The Gospel is Not Paralysed

Sarmishta Sundararajan   |   April 18, 2018 

Adoption is risky. As someone who evaded this possibility for several years, I know how it feels. After losing our two children in the womb, I became somewhat withdrawn from children in general. Sure, I taught middle school children in Sunday school. Sure, babysat for several of my friends. But that was all on the Lord’s insistence to heal me. Not once was I able to attach myself to any of these children whom I shared my life with. That would mean tearing open my womb again. Seeing the blood spill. The grief would be too much to handle.

Adoption was a scary thing for me. Would I be able to bond emotionally with a child I have not birthed? How can I love when my womb is still bleeding? When my husband and I applied to the central adoption agency in India, I had to trust my husband’s lead, trust my Lord’s sovereignty in closing all other doors, and lean on His Fatherly provisions. If I had to mother a child, I had to receive an alien love that I did not have.

When I first saw my son’s photo, the Lord opened a fountain of love from within my bowels. For the first time, after a long season of waiting, I found a new kind of love and affection towards one I had never known. I knew I could love him as a mother. My heart started beating for him. My prayers were consumed with thoughts about this child, his struggles, his sorrows, his needs, his future. And without a doubt, this love came from my Heavenly Father.

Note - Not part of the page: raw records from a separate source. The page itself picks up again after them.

Lemma one_line_equals_stepwise_witness :
  Script.x_grid (Script.with_tables [10; 20; 30] [3; -0.5; 2])%float
    = Some [10; 20; 30]%float /\
  Script.f_grid (Script.with_tables [10; 20; 30] [3; -0.5; 2])%float
    = Some [3; -0.5; 2]%float /\
  result_map Script.x_root_1
    (Script.stepwise (Script.with_tables [10; 20; 30] [3; -0.5; 2])%float)
  = result_map Script.x_root_2
      (Script.assign_x_root_2
         (Script.with_tables [10; 20; 30] [3; -0.5; 2])%float) /\
  result_map Script.x_root_2
    (Script.assign_x_root_2
       (Script.with_tables [10; 20; 30] [3; -0.5; 2])%float)
  = Ok (Some 20%float).
Proof.
  split; [reflexivity|]. split; [reflexivity|].
  destruct (one_line_equals_stepwise
              (Script.with_tables [10; 20; 30] [3; -0.5; 2])%float
              [10; 20; 30]%float [3; -0.5; 2]%float)
    as [H1 H2]; [reflexivity | reflexivity |].
  split; [exact H1|]. rewrite H2. reflexivity.
Defined.

(** ** Determinism *)




(** ** The script's quadratic *)

(** C6: for [f(x) = 0.25*x**2 + x - 1] over [np.arange(-10, 5, 0.01)] the
    search returns the grid point of index 1083, within one step of the root
    [0.828] of the quadratic, with a residual of magnitude below [0.003] that
    is the least magnitude over all 1500 grid points; it is the value the
    script binds to [x_root_1] and prints. *)
Theorem quadratic_grid_root :
  exists root residual grid,
    find_root_by_grid (fun x => quad_fn x a b c) (-10) 5 0.01
      = Ok (root, residual, 1083) /\
    root = 0.82999999999976914%float /\
    residual = 0.0022249999996732939%float /\
    ((abs (root - 0.828) <? 0.01)%float = true \/
     (abs (root - (-4.828)) <? 0.01)%float = true) /\
    (abs residual <? 0.003)%float = true /\
    Np.arange (-10) 5 0.01 = Ok grid /\
    length grid = 1500 /\
    forallb (fun x => abs residual <=? abs (quad_fn x a b c))%float grid
      = true /\
    result_map (fun g => (Script.x_root_1 g, Script.stdout g))
               (Script.first_search Script.initial)
      = Ok (Some root, [root; residual]).
Proof.
  destruct (Np.arange (-10) 5 0.01) as [grid|e] eqn:Hg;
    [|vm_compute in Hg; discriminate].
  exists 0.82999999999976914%float, 0.0022249999996732939%float, grid.
  split; [vm_compute; reflexivity|].
  split; [reflexivity|]. split; [reflexivity|].
  split; [left; vm_compute; reflexivity|].
  split; [vm_compute; reflexivity|].
  split; [reflexivity|].
  vm_compute in Hg. injection Hg as <-.
  split; [vm_compute; reflexivity|].
  split; vm_compute; reflexivity.
Qed.

(** The statements of the first search compute the grid search of
    [quad_fn] with the script's coefficients, whatever the bounds and the
    step of the grid. *)
Lemma first_search_refines (start stop step : float) :
  result_map Script.x_root_1
    (Script.seq_stmt
       (Script.seq_stmt (Script.assign_x_grid start stop step)
                        Script.assign_f_grid)
       Script.stepwise Script.initial)
  = result_map (fun r => Some (fst (fst r)))
      (find_root_by_grid (fun x => quad_fn x a b c) start stop step).
Proof.
  unfold find_root_by_grid, select_root, Script.seq_stmt, Script.stepwise,
    Script.seq_stmt, Script.assign_x_grid, Script.assign_f_grid,
    Script.assign_abs_f_grid, Script.assign_x_root_index,
    Script.assign_x_root_1.
  destruct (Np.arange start stop step) as [grid|e]; simpl; trivial.
  destruct (Np.argmin _) as [i|e]; simpl; trivial.
  destruct (Np.getitem grid i); reflexivity.
Qed.

(** What lines 88-129 leave in [x_root_1] and [x_root_2], and print. *)
Lemma script_output :
  result_map (fun g => (Script.x_root_1 g, Script.x_root_2 g, Script.stdout g))
             Script.run
  = Ok (Some 0.82999999999976914%float, Some 0.82840000000000003%float,
        [0.82999999999976914; 0.0022249999996732939;
         0.82840000000000003; -3.8360000000015049e-05]%float).
Proof. vm_compute. reflexivity. Qed.

(** Every element of the two grids of the script lies in [[start, stop)]. *)
Lemma script_grids_in_range :
  result_map (forallb (fun x => (-10 <=? x) && (x <? 5))%float)
             (Np.arange (-10) 5 0.01) = Ok true /\
  result_map (forallb (fun x => (0 <=? x) && (x <? 1))%float)
             (Np.arange 0 1 0.0001) = Ok true.
Proof. split; vm_compute; reflexivity. Qed.

(** ** A function without a root *)





(** ** The search from the bounds *)







(** ** Length and elements of the grid *)




(** ** Inputs that make the search fail *)




(** * Further properties of the script *)

(** ** Operations that are exact *)

Module ExactFacts.
Import SF F64Facts RoundFacts.
Open Scope float_scope.

Lemma is_finite_spec (x : float) : is_finite x = SFfinite (Prim2SF x).
Proof.
  unfold is_finite, is_infinity. rewrite is_nan_spec, eqb_spec, abs_spec.
  destruct (Prim2SF x) as [s|s| |s m e]; reflexivity.
Qed.


Lemma abs_opp (x : float) : abs (- x) = abs x.
Proof.
  apply Prim2SF_inj. rewrite !abs_spec, opp_spec.
  destruct (Prim2SF x); reflexivity.
Qed.

Lemma mul_opp_opp (x : float) : (- x) * (- x) = x * x.
Proof.
  apply Prim2SF_inj. rewrite !mul_spec, opp_spec.
  destruct (Prim2SF x) as [s|s| |s m e]; simpl; trivial;
    destruct s; reflexivity.
Qed.

Lemma sub_zero_r (x : float) : x - 0 = x.
Proof.
  apply Prim2SF_inj. rewrite sub_spec, Prim2SF_zero.
  destruct (Prim2SF x) as [[]|[]| |s m e]; reflexivity.
Qed.

Lemma sub_self (x : float) : is_finite x = true -> x - x = 0.
Proof.
  rewrite is_finite_spec. intros H.
  apply Prim2SF_inj. rewrite sub_spec, Prim2SF_zero.
  destruct (Prim2SF x) as [[]|[]| |s m e]; try discriminate; try reflexivity.
  unfold SF64sub, SFsub. cbv zeta. rewrite Z.sub_diag. reflexivity.
Qed.

(** Zero among magnitudes. *)
Lemma abs_leb_zero (r z : float) :
  F64.is_zero z = true -> (abs r <=? abs z) = true -> F64.is_zero r = true.
Proof.
  rewrite !is_zero_spec, leb_spec, !abs_spec.
  destruct (Prim2SF z) as [sz|sz| |sz mz ez]; try discriminate. intros _.
  destruct (Prim2SF r) as [s|s| |s m e]; simpl; trivial; discriminate.
Qed.

Lemma subgrid_in (coarse fine : list float) (x : float) :
  subgrid coarse fine = true -> In x coarse -> In x fine.
Proof.
  unfold subgrid. rewrite forallb_forall. intros H Hx.
  apply H, existsb_exists in Hx as (y & Hy & E).
  apply Leibniz.eqb_spec in E. subst. exact Hy.
Qed.

Lemma abs_ltb_zero (r x : float) :
  F64.is_zero r = true -> (abs r <? abs x) = true -> F64.is_zero x = false.
Proof.
  rewrite !is_zero_spec, ltb_spec, !abs_spec.
  destruct (Prim2SF r) as [sz|sz| |sz mz ez]; try discriminate. intros _.
  destruct (Prim2SF x) as [s|s| |s m e]; simpl; trivial; discriminate.
Qed.



End ExactFacts.

(** ** The quadratic of the script at finite doubles *)

Module QuadFacts.
Import SF F64Facts RoundFacts ArgminFacts ExactFacts.
Open Scope Z_scope.




Open Scope float_scope.







End QuadFacts.

(** ** The loop that fills the table *)

Module LoopFacts.
Import SingleVar.
Open Scope nat_scope.

Section WithMath.

Variables math_log math_exp : float -> result float.

(** A call of [f] prints its line when line 154 gives a value, and
    nothing when line 154 raises. *)
Lemma f_ok (x v : float) (out : list line) :
  out_value math_log math_exp x = Ok v ->
  f math_log math_exp x out = (Ok v, out ++ [(x, v)]).
Proof.
  intros H. unfold f, io_bind, lift, print, ret. rewrite H. reflexivity.
Qed.

Lemma f_raise (x : float) (e : exn) (out : list line) :
  out_value math_log math_exp x = Raise e ->
  f math_log math_exp x out = (Raise e, out).
Proof. intros H. unfold f, io_bind, lift. rewrite H. reflexivity. Qed.

Lemma getitem_app (pre : list float) (x : float) (post : list float) :
  Np.getitem (pre ++ x :: post) (length pre) = Ok x.
Proof.
  unfold Np.getitem. rewrite nth_error_app2, Nat.sub_diag by lia. reflexivity.
Qed.
(** * Reconciliation of local and remote fitness data

    A shallow embedding of the merge routines and of the Yandex.Disk
    transfer methods of [js/modules/yandex-api.js] (class [YandexAPI]),
    with the properties stated for them in the specification.

    Conventions of the embedding:
    - a JavaScript primitive read from a record field is a [value];
      a field that is absent reads as [VUndefined];
    - numbers are the integral ones (millisecond time stamps), as [Z];
    - an array element is either [Null] or a record object ([Obj]);
      reading a property of [null] throws a [TypeError];
    - a [Map] is an association list in insertion order, a [Set] a
      duplicate-free list in insertion order;
    - [Date.parse] is implementation-defined on most strings and is a
      parameter of the development; [Iso.parse] is one instance, used to
      run the code on concrete dates. *)

From Stdlib Require Import ZArith List String Ascii Bool Lia.
From Stdlib Require Import Sorting.Sorted Sorting.Permutation.
Import ListNotations.
(** The loop of [__enter__] that appends the extra patterns one by one
    to [redact_patterns]; the flag is false when a [re.compile] raised,
    the patterns appended before it staying in the list. *)
Fixpoint append_patterns (extra : list (string + Pattern))
    (patterns : list Pattern) : list Pattern * bool :=
  match extra with
  | [] => (patterns, true)
  | inl src :: rest =>
      match re_compile src with
      | Some p => append_patterns rest (patterns ++ [p])
      | None => (patterns, false)
      end
  | inr p :: rest => append_patterns rest (patterns ++ [p])
  end.

(** [__enter__()]: the configuration as the block finds it and the
    context object, [None] when [re.compile] raised. *)
Definition __enter__ (self : t) (cfg : PrivacyConfig)
    : PrivacyConfig * option t :=
  let self :=
    {| extra_patterns := extra_patterns self;
       extra_paths := extra_paths self;
       _original_patterns := redact_patterns cfg;
       _original_paths := scrub_paths cfg |} in
  match append_patterns (extra_patterns self) (redact_patterns cfg) with
  | (patterns, true) =>
      ({| enabled := enabled cfg; redact_patterns := patterns;
          scrub_paths := scrub_paths cfg ++ extra_paths self;
          hash_pii := hash_pii cfg; hash_salt := hash_salt cfg;
          custom_redactor := custom_redactor cfg;
          redacted_text := redacted_text cfg |}, Some self)
  | (patterns, false) =>
      ({| enabled := enabled cfg; redact_patterns := patterns;
          scrub_paths := scrub_paths cfg;
          hash_pii := hash_pii cfg; hash_salt := hash_salt cfg;
          custom_redactor := custom_redactor cfg;
          redacted_text := redacted_text cfg |}, None)
  end.

End Enter.

(** [__exit__(exc_type, exc_val, exc_tb)], applied to the configuration
    in force when the block is left. *)
Definition __exit__ (self : t) (cfg : PrivacyConfig) : PrivacyConfig :=
  {| enabled := enabled cfg; redact_patterns := _original_patterns self;
     scrub_paths := _original_paths self;
     hash_pii := hash_pii cfg; hash_salt := hash_salt cfg;
     custom_redactor := custom_redactor cfg;
     redacted_text := redacted_text cfg |}.

End privacy_context.

End Privacy.

(** ** Exceptions, outcomes and log calls *)

Record Exception : Type := {
  exc_type : string;      (* [type(e).__name__] *)
  exc_message : string    (* [str(e)] *)
}.

Inductive Outcome (A : Type) : Type :=
| Return (a : A)
| Raise (e : Exception).
Arguments Return {A} a.
Arguments Raise {A} e.

Inductive Level : Type := DEBUG | INFO | WARNING | ERROR.

(** A call [logger.<level>(msg)]; whether a handler prints it is not
    modelled. *)
Record LogCall : Type := { log_level : Level; log_msg : string }.

(** ** The edge handed to the delivery pipeline *)

Module Models.

Inductive SpanType : Type := ROOT | TOOL_CALL.

(** One entry of [ActiveSpan.events]. *)
Record Event : Type := {
  ev_name : string;
  ev_timestamp : Z;
  ev_attributes : gmap string value
}.

(** The [payload] dict built by [ActiveSpan._send]; each optional key
    is an optional field. *)
Record Payload : Type := {
  p_input : option value;                (* payload["input"] *)
  p_output : option value;               (* payload["output"] *)
  p_attributes : option (gmap string value);
  p_events : option (list Event);
  p_error : option (string * string)     (* {"type":_, "message":_} *)
}.

(** Modelled from the spec: [agentreplay.models.AgentFlowEdge] is not in
    the source set; the record keeps the keyword arguments [_send]
    passes to its constructor. *)
Record AgentFlowEdge : Type := {
  e_tenant_id : Z;
  e_project_id : Z;
  e_agent_id : Z;
  e_session_id : Z;
  e_span_type : SpanType;
  e_timestamp_us : Z;
  e_duration_us : Z;
  e_token_count : Z;
  e_payload : Payload
}.

End Models.

(** ** The batching client *)

Module Batching.
Import Models.

(** Modelled from the spec: [agentreplay.client.AgentreplayClient] is
    not in the source set; the record keeps its constructor arguments. *)
Record AgentreplayClient : Type := {
  c_url : string;
  c_tenant_id : Z;
  c_project_id : Z;
  c_agent_id : Z;
  c_timeout : float
}.

(** Modelled from the spec: [agentreplay.batching.BatchingAgentreplayClient]
    is not in the source set.  State per section 4.5: a bounded FIFO
    buffer of closed spans, a dropped counter and a retry queue. *)
Record BatchingAgentreplayClient : Type := {
  b_client : AgentreplayClient;
  b_batch_size : Z;
  b_flush_interval : float;
  b_max_buffer_size : Z;
  _buffer : list AgentFlowEdge;
  _dropped_count : Z;
  _retry_queue : list (list AgentFlowEdge)
}.

Definition set_buffer (buf : list AgentFlowEdge) (dropped : Z)
    (b : BatchingAgentreplayClient) : BatchingAgentreplayClient :=
  {| b_client := b_client b; b_batch_size := b_batch_size b;
     b_flush_interval := b_flush_interval b;
     b_max_buffer_size := b_max_buffer_size b;
     _buffer := buf; _dropped_count := dropped;
     _retry_queue := _retry_queue b |}.

(** Modelled from the spec: [insert(span)] appends to the buffer if it
    is not full; if full, drops the oldest entry and increments the
    dropped counter (section 4.5).  Flushing belongs to the background
    task and is not part of [insert]. *)
Definition insert (e : AgentFlowEdge) (b : BatchingAgentreplayClient)
    : BatchingAgentreplayClient :=
  if (Z.of_nat (length (_buffer b)) <? b_max_buffer_size b)%Z then
    set_buffer (_buffer b ++ [e]) (_dropped_count b) b
  else
    set_buffer (tail (_buffer b) ++ [e]) (_dropped_count b + 1)%Z b.

(** [BatchingAgentreplayClient(client=.., batch_size=.., ...)] *)
Definition new (c : AgentreplayClient) (batch_size : Z)
    (flush_interval : float) (max_buffer_size : Z)
    : BatchingAgentreplayClient :=
  {| b_client := c; b_batch_size := batch_size;
     b_flush_interval := flush_interval;
     b_max_buffer_size := max_buffer_size;
     _buffer := []; _dropped_count := 0%Z; _retry_queue := [] |}.

End Batching.

(** ** sdk.py *)

Module Sdk.
Import Batching.

Record SDKConfig : Type := {
  api_key : option string;
  base_url : string;
  tenant_id : Z;
  project_id : Z;
  agent_id : Z;
  environment : string;
  service_name : string;
  enabled : bool;
  debug : bool;
  strict : bool;
  batch_size : Z;
  flush_interval : float;
  max_queue_size : Z;
  timeout : float;
  flush_timeout : float;
  capture_input : bool;
  capture_output : bool;
  redact_patterns : list string;
  max_payload_size : Z
}.

(** The module globals [_config], [_client], [_batching_client] and
    [_initialized], with the log calls made so far (oldest first). *)
Record State : Type := {
  _config : option SDKConfig;
  _client : option AgentreplayClient;
  _batching_client : option BatchingAgentreplayClient;
  _initialized : bool;
  logged : list LogCall
}.

(** The state of a freshly imported module. *)
Definition initial : State :=
  {| _config := None; _client := None; _batching_client := None;
     _initialized := false; logged := [] |}.

Definition log (lvl : Level) (msg : string) (st : State) : State :=
  {| _config := _config st; _client := _client st;
     _batching_client := _batching_client st;
     _initialized := _initialized st;
     logged := logged st ++ [ {| log_level := lvl; log_msg := msg |} ] |}.

Definition set_batching_client (b : option BatchingAgentreplayClient)
    (st : State) : State :=
  {| _config := _config st; _client := _client st;
     _batching_client := b;
     _initialized := _initialized st; logged := logged st |}.

(** Keyword arguments of [init]; every one defaults to [None]. *)
Record InitArgs : Type := {
  i_api_key : option string;
  i_base_url : option string;
  i_tenant_id : option Z;
  i_project_id : option Z;
  i_agent_id : option Z;
  i_environment : option string;
  i_service_name : option string;
  i_enabled : option bool;
  i_debug : option bool;
  i_strict : option bool;
  i_batch_size : option Z;
  i_flush_interval : option float;
  i_max_queue_size : option Z;
  i_timeout : option float;
  i_capture_input : option bool;
  i_capture_output : option bool;
  i_redact_patterns : option (list string)
}.

(** [init()] with no argument. *)
Definition no_args : InitArgs :=
  {| i_api_key := None; i_base_url := None; i_tenant_id := None;
     i_project_id := None; i_agent_id := None; i_environment := None;
     i_service_name := None; i_enabled := None; i_debug := None;
     i_strict := None; i_batch_size := None; i_flush_interval := None;
     i_max_queue_size := None; i_timeout := None;
     i_capture_input := None; i_capture_output := None;
     i_redact_patterns := None |}.

Definition missing_key_error : Exception :=
  {| exc_type := "ValueError";
     exc_message :=
       "Agentreplay: API key required in strict mode. "
       +:+ "Set AGENTREPLAY_API_KEY or pass api_key parameter." |}.

Definition not_initialized_error : Exception :=
  {| exc_type := "RuntimeError";
     exc_message := "Agentreplay SDK not initialized. Call init() first." |}.

(** Values of the dictionary [get_stats] returns. *)
Inductive Stat : Type := SBool (b : bool) | SInt (n : Z).

(** [a or b] on optional strings: [a] when it is a non-empty string. *)
Definition str_or (a : option string) (b : option string) : option string :=
  match a with
  | Some s => if Str.truthy s then Some s else b
  | None => b
  end.

(** [not s] for an optional string. *)
Definition str_falsy (a : option string) : bool :=
  match a with
  | Some s => negb (Str.truthy s)
  | None => true
  end.

Section WithEnvironment.

(** [os.environ] *)
Variable environ : gmap string string.
(** [int(s)] and [float(s)] on a string; [None] on [ValueError]. *)
Variable py_int : string -> option Z.
Variable py_float : string -> option float.

Definition _get_env (key : string) (dflt : option string)
    : option string :=
  match environ !! key with
  | Some v => Some v
  | None => dflt
  end.

Definition _get_env_bool (key : string) (dflt : bool) : bool :=
  let val := Str.lower (default "" (environ !! key)) in
  if bool_decide (val ∈ ["1"; "true"; "yes"; "on"]) then true
  else if bool_decide (val ∈ ["0"; "false"; "no"; "off"]) then false
  else dflt.

Definition _get_env_int (key : string) (dflt : Z) : Z :=
  match environ !! key with
  | None => dflt
  | Some val => default dflt (py_int val)
  end.

Definition _get_env_float (key : string) (dflt : float) : float :=
  match environ !! key with
  | None => dflt
  | Some val => default dflt (py_float val)
  end.

(** The [SDKConfig(...)] expression of [init]. *)
Definition build_config (a : InitArgs) : SDKConfig :=
  {| api_key := str_or (i_api_key a) (_get_env "AGENTREPLAY_API_KEY" None);
     base_url :=
       Str.rstrip_slash
         (default ""
            (str_or (i_base_url a)
               (_get_env "AGENTREPLAY_URL" (Some "http://localhost:8080"))));
     tenant_id :=
       default (_get_env_int "AGENTREPLAY_TENANT_ID" 1) (i_tenant_id a);
     project_id :=
       default (_get_env_int "AGENTREPLAY_PROJECT_ID" 0) (i_project_id a);
     agent_id :=
       default (_get_env_int "AGENTREPLAY_AGENT_ID" 1) (i_agent_id a);
     environment :=
       default ""
         (str_or (i_environment a)
            (_get_env "AGENTREPLAY_ENVIRONMENT" (Some "development")));
     service_name :=
       default ""
         (str_or (i_service_name a)
            (_get_env "AGENTREPLAY_SERVICE_NAME" (Some "agentreplay-app")));
     enabled :=
       default (_get_env_bool "AGENTREPLAY_ENABLED" true) (i_enabled a);
     debug :=
       default (_get_env_bool "AGENTREPLAY_DEBUG" false) (i_debug a);
     strict :=
       default (_get_env_bool "AGENTREPLAY_STRICT" false) (i_strict a);
     batch_size :=
       default (_get_env_int "AGENTREPLAY_BATCH_SIZE" 100) (i_batch_size a);
     flush_interval :=
       default (_get_env_float "AGENTREPLAY_FLUSH_INTERVAL" 5%float)
         (i_flush_interval a);
     max_queue_size :=
       default (_get_env_int "AGENTREPLAY_MAX_QUEUE_SIZE" 10000)
         (i_max_queue_size a);
     timeout :=
       default (_get_env_float "AGENTREPLAY_TIMEOUT" 30%float) (i_timeout a);
     flush_timeout := 5%float;
     capture_input :=
       default (_get_env_bool "AGENTREPLAY_CAPTURE_INPUT" true)
         (i_capture_input a);
     capture_output :=
       default (_get_env_bool "AGENTREPLAY_CAPTURE_OUTPUT" true)
         (i_capture_output a);
     redact_patterns := default [] (i_redact_patterns a);
     max_payload_size := 100000 |}%Z.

Adoption is risky, because you cannot love one who is untethered from your womb. You need Christ to pour that love afresh in your heart. Adopting a special needs child is quite another thing. It is not only risky but scandalous. I know many well-wishers who came to know that we were adopting, early this year. They were happy for us, rejoiced in this decision to bring a child home. But when they later came to know that we are bringing home a child who had no sensation below his torso, they were appalled. Some were scared for us. My family broke down. Those we looked up to looked down on us in disbelief. It was too much for them to handle.

I remember going to a neurosurgeon just two days before meeting my son for the very first time, in order to understand his special case and future medical needs. His report card was bleak, I knew that. He would need a lot of care and support, I knew that. I made a mistake by going alone, or so I thought. At first, this doctor was welcoming and friendly. But once he began looking into my son's files, his countenance fell. His brows frowned. He let out a heavy sigh and started thumbing through my medical reports (which he should not have done), and then gave me unsolicited counsel:

"This child is a vegetable," he said. "Why are you wasting your life adopting him? He won't be able to walk to do anything on his own. He will be forever dependent on you. People adopt and breed the best, to become the best. Why take up what is rejected? Why take on the challenge of parenting someone who is going to regress you? A medical anomaly. A refuse. You cannot gain anything from him."

Gain. That’s right. That’s the word. We rear children so that they will take care of us when we grow old. Pay us back. Karma. In financial terms it’s called, return on investment. What return will I get for my investment? It didn't make sense to this doctor. It probably doesn’t make sense to some of you who may be reading this post.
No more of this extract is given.